What you return must be an exact copy of the lines in the listing below between the line holding "Lemma whole_model_call id" and the line holding "messages_create m (l_db", inclusive, and nothing more.

◇ ◇ ◇ ◇ ◇ ◇ ◇

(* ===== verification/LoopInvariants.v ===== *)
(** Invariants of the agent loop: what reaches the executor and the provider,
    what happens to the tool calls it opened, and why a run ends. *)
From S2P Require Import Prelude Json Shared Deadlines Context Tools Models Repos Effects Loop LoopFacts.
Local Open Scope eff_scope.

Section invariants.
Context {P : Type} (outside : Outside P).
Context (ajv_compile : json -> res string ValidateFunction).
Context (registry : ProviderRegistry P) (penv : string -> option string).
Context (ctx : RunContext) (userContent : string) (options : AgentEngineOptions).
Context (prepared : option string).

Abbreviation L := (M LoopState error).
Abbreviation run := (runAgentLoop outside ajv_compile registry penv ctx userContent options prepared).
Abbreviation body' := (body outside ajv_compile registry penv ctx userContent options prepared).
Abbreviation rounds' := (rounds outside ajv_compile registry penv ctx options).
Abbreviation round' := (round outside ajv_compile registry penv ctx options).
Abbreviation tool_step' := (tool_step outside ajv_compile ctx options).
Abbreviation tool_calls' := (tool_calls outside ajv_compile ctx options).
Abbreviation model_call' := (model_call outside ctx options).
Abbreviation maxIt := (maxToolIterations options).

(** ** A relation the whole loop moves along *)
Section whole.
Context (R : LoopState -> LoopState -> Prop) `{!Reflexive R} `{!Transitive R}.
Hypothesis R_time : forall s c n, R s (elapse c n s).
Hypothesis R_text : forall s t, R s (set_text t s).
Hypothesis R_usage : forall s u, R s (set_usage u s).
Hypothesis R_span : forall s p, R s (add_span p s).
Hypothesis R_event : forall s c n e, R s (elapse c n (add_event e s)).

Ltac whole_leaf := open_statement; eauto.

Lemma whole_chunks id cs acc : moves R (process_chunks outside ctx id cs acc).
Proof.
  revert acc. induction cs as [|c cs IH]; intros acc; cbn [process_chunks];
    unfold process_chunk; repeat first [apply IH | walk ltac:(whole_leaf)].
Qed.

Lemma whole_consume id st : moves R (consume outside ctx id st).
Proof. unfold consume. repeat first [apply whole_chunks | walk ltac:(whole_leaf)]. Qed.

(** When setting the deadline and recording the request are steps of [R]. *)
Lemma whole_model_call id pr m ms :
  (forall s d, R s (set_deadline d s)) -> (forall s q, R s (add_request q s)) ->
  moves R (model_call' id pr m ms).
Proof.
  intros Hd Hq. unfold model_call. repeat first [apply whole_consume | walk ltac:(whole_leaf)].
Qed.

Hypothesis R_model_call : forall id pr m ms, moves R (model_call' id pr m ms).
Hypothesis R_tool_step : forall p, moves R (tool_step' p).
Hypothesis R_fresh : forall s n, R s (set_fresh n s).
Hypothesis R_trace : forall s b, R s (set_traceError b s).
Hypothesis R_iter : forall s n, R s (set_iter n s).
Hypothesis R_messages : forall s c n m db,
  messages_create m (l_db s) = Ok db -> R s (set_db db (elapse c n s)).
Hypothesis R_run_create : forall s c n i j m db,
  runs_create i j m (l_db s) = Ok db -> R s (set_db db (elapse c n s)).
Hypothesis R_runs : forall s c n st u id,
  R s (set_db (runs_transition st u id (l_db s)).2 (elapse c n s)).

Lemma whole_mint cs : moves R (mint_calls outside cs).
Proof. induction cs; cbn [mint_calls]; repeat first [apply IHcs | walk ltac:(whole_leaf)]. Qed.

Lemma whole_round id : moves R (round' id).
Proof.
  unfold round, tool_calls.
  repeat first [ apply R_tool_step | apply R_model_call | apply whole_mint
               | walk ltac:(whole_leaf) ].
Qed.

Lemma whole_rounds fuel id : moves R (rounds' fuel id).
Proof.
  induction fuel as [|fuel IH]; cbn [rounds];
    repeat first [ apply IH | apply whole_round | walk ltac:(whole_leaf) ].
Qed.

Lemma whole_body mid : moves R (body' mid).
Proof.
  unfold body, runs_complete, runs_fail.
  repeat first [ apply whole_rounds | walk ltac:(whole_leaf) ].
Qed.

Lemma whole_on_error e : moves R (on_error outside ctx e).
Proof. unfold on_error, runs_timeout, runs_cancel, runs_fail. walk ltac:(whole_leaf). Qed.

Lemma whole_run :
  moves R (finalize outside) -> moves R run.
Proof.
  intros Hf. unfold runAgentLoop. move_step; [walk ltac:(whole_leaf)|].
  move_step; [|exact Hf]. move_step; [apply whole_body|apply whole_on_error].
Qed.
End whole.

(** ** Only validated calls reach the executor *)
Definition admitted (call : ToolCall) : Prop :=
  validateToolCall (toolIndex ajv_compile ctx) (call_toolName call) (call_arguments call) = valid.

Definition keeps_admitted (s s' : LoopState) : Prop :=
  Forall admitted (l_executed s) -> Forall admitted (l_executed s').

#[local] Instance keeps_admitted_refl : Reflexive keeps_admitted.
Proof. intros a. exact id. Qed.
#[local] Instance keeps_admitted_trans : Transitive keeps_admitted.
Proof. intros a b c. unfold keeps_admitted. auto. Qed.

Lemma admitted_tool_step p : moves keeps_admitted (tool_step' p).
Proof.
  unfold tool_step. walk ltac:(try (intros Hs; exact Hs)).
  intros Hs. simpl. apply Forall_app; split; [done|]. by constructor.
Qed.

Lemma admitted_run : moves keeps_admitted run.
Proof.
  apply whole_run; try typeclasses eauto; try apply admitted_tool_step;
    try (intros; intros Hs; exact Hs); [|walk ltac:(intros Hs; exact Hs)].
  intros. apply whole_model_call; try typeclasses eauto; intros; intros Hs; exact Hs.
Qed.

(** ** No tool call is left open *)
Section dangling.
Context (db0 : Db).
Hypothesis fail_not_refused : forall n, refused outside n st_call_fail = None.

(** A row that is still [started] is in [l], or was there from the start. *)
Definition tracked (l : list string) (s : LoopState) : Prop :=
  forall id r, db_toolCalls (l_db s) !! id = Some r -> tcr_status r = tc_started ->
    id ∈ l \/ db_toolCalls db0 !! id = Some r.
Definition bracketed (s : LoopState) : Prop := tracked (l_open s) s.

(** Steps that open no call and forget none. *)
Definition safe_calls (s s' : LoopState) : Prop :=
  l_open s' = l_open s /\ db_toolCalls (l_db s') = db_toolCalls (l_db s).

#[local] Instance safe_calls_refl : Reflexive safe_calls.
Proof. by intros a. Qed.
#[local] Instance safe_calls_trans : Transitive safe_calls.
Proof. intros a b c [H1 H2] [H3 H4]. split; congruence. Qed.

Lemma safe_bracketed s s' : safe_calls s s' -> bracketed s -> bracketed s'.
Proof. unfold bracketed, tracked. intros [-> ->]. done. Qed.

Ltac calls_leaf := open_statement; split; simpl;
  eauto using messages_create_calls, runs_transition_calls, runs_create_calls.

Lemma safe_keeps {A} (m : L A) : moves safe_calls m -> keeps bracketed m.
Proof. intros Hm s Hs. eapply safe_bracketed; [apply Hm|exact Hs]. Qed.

◇ ◇ ◇ ◇ ◇ ◇ ◇

**Task response:**
Lemma whole_model_call id pr m ms :
  (forall s d, R s (set_deadline d s)) -> (forall s q, R s (add_request q s)) ->
  moves R (model_call' id pr m ms).
Proof.
  intros Hd Hq. unfold model_call. repeat first [apply whole_consume | walk ltac:(whole_leaf)].
Qed.

Hypothesis R_model_call : forall id pr m ms, moves R (model_call' id pr m ms).
Hypothesis R_tool_step : forall p, moves R (tool_step' p).
Hypothesis R_fresh : forall s n, R s (set_fresh n s).
Hypothesis R_trace : forall s b, R s (set_traceError b s).
Hypothesis R_iter : forall s n, R s (set_iter n s).
Hypothesis R_messages : forall s c n m db,
  messages_create m (l_db s) = Ok db -> R s (set_db db (elapse c n s)).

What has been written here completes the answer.